Granulated sugar is typically derived from sugar beets. There's a purification process behind the making of granulated sugar. After that purification and extraction process, granulated sugar is left to dry in a granulated form.
If you're wondering if granulated sugar is healthier than cane sugar, there isn't much of a difference. They both have high sucrose content. If you're looking specifically at processing differences, cane sugar is the winner because it's not nearly as processed as granulated sugar.
What Makes Granulated Sugar Different
One of the most unique things about granulated sugar is that it has all of the present molasses refined out of it. That's why it doesn't have a brown color. It's also what distinguishes it from brown sugar.
Another unique thing about granulated sugar and all sugar is that it never spoils. It can last for years. Additionally, when sugar was first discovered, it was recognized as a spice, not a sweetener.
What to Eat With Granulated Sugar
Like cane sugar, there are many things to eat with granulated sugar. You can make endless cookie and cake recipes. You can also interchangeably use granulated sugar with cane sugar and never know the difference because they both taste the same.
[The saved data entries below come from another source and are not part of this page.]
(* ===== verification/Expect.v ===== *)
(** * What [run_as_user] feeds to expect

    [run_as_user] (lines 341-349 of mailpile-admin.py) starts
    [expect -] and writes to its standard input [RUN_AS_EXPECT_SCRIPT]
    (lines 58-71) formatted with [_escaped({'user': ..., 'password': ...,
    'command': ...})].  [_escape] writes a JSON string body, which escapes
    double quotes, backslashes and control characters only: brackets and
    dollar signs in the password reach the double-quoted argument of
    Tcl's [send] unchanged.  Tcl performs command substitution on [[...]] in such
    a word (and in the bodies of expect's actions when they run); [tcl_substs]
    models that part of Tcl: it lists the bracketed commands a script
    substitutes, with [\] escaping the next character and brackets
    nesting.  Tcl and expect are outside the repository: only this
    substitution is modelled. *)

From Stdlib Require Import String Ascii ZArith Lia.
From stdpp Require Import base list gmap strings.
From S2P Require Import Prelude PyStr Escape World Registry Shell Lifecycle.
Open Scope string_scope.
Open Scope py_scope.

(** ** [_escaped] on ASCII strings *)

(** [_escaped] of a dict of ASCII strings escapes each of them. *)
Lemma escaped_ascii (d : gmap string pyval) :
  map_Forall (fun _ v => exists s, v = PStr s /\ str_all is_ascii7 s = true) d ->
  exists e, _escaped d = Ok e /\ forall k s, d !! k = Some (PStr s) -> e !! k = Some (json_escape s).
Proof.
  unfold _escaped. revert d. apply (map_fold_weak_ind (fun r d =>
    map_Forall (fun _ v => exists s, v = PStr s /\ str_all is_ascii7 s = true) d ->
    exists e, r = Ok e /\ forall k s, d !! k = Some (PStr s) -> e !! k = Some (json_escape s))).
  - intros _. exists ∅. split; [done|]. intros k s. by rewrite lookup_empty.
  - intros i x m r Hi IH Hall. apply map_Forall_insert in Hall as [(s & -> & Hs) Hall]; [|done].
    destruct (IH Hall) as (e & -> & He). simpl. rewrite escape_val_ascii by done. simpl.
    eexists. split; [reflexivity|]. intros k s'.
    destruct (decide (k = i)) as [->|Hk].
    + rewrite !lookup_insert_eq. by intros [= ->].
    + rewrite !lookup_insert_ne by congruence. apply He.
Qed.

(** ** The script given to expect *)

Definition expect_pieces : list (string * string) :=
  [("    spawn su -l ", "user");
   (nl ++ "    expect assword {" ++ nl ++ "        send " ++ dq, "password");
   (bs ++ "n" ++ dq ++ nl ++ "    }" ++ nl ++ "    expect {" ++ nl ++
    "        incorrect   exit" ++ nl ++ "        failure     exit" ++ nl ++
    "        timeout     exit" ++ nl ++ "        " ++ dq ++ bs ++ bs ++ "$" ++ dq ++ nl ++
    "    }" ++ nl ++ "    send " ++ dq ++ "exec ", "command")].

Definition expect_last : string := bs ++ "n" ++ dq ++ nl ++ "    expect heat_death_of_universe" ++ nl.

Lemma expect_tmpl : RUN_AS_EXPECT_SCRIPT = tmpl expect_pieces expect_last.
Proof. reflexivity. Qed.

(** [RUN_AS_EXPECT_SCRIPT % _escaped({...})] (lines 346-348), given the
    three escaped values. *)
Definition expect_script (user password command : string) : string :=
  tmpl_fill expect_pieces [user; password; command] expect_last.

Section RunAsUser.
Context `{Shell}.

(** C13: for a user name, a password and a command in ASCII,
    [run_as_user] starts expect and feeds it the expect script with the
    three values JSON-escaped: the password is the body of the
    double-quoted argument of [send], where JSON escaping leaves the
    brackets and dollar signs that Tcl substitutes as they are. *)
Theorem run_as_user_sends_escaped (u p c : string) (w : world) :
  str_all is_ascii7 u = true -> str_all is_ascii7 p = true -> str_all is_ascii7 c = true ->
  run_as_user u p c w =
  (popen_expect ;; communicate (expect_script (json_escape u) (json_escape p) (json_escape c))) w.
Proof.
  intros Hu Hp Hc.
  destruct (escaped_ascii (<["user" := PStr u]> (<["password" := PStr p]> {[ "command" := PStr c ]})))
    as (e & He & Hk).
  { repeat apply map_Forall_insert_2; try apply map_Forall_empty; (eexists; split; [reflexivity|assumption]). }
  assert (Hf : py_format RUN_AS_EXPECT_SCRIPT e =
               Ok (expect_script (json_escape u) (json_escape p) (json_escape c))).
  { rewrite expect_tmpl. apply py_format_tmpl; [|reflexivity].
    repeat constructor; try reflexivity; apply Hk; reflexivity. }
  unfold run_as_user, bind. destruct (popen_expect w) as [[[]|ex] w1]; [|reflexivity].
  rewrite He. simpl. by rewrite Hf.
Qed.

End RunAsUser.

(** ** Tcl's command substitution

    Tcl replaces [[script]] in a word, double-quoted or bare, by the result
    of running [script]; a backslash makes the next character literal.
    The bodies of expect's actions ([expect assword { ... }]) are scripts
    too, substituted when the action runs.  [tcl_go] lists the outermost
    bracketed scripts in order, [depth] counting the open brackets. *)
Fixpoint tcl_go (s : string) (depth : nat) (cur : string) (acc : list string) : list string :=
  match s with
  | EmptyString => rev acc
  | String c s' =>
      if (code c =? 92)%nat then
        match s' with
        | EmptyString => rev acc
        | String c2 s'' =>
            tcl_go s'' depth (if (depth =? 0)%nat then cur else String c2 (String c cur)) acc
        end
      else if (code c =? 91)%nat then
        if (depth =? 0)%nat then tcl_go s' 1 EmptyString acc else tcl_go s' (S depth) (String c cur) acc
      else if (code c =? 93)%nat && negb (depth =? 0)%nat then
        if (depth =? 1)%nat then tcl_go s' 0 EmptyString (str_rev cur :: acc)
        else tcl_go s' (pred depth) (String c cur) acc
      else tcl_go s' depth (if (depth =? 0)%nat then cur else String c cur) acc
  end.

Definition tcl_substs (s : string) : list string := tcl_go s 0 EmptyString [].

Lemma run_as_user_sends_escaped_witness :
  let c := dq ++ "/usr/share/mailpile/mailpile-admin.py" ++ dq ++ " --start --port 33412" in
  run_as_user (H := ex_fail_shell) "alice" "[exec touch /tmp/pwned]" c ex_world =
    (popen_expect (H := ex_fail_shell) ;; communicate (H := ex_fail_shell) (expect_script (json_escape "alice") (json_escape "[exec touch /tmp/pwned]")
                                   (json_escape c))) ex_world /\
  tcl_substs (expect_script (json_escape "alice") (json_escape "[exec touch /tmp/pwned]") (json_escape c))
    = ["exec touch /tmp/pwned"].
Proof. intros c. split; [apply run_as_user_sends_escaped; reflexivity|vm_compute; reflexivity]. Defined.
Here are the most popular things you can eat with granulated sugar that are worth making at home:
- Chocolate chip cookies
- Apple Pie
- Sugar cookies
- Lemon pound cake
- Peanut butter cookies
While these are only some options, it's important to know there are hundreds of other recipes you can try with granulated sugar.
What's the Better Choice?
If you're trying to decide between granulated sugar and cane sugar, very few differences make them different. The key is to know what you're looking for with either one. For example, if you want to avoid processed sugar, it's best to avoid cane sugar and choose granulated sugar.
However, beyond this subtle difference, these sugars can be used interchangeably for different purposes. They can be used as sweeteners for cookies and coffee and to make the most delicious meals. Trying both can give you a better idea of which one you want to use.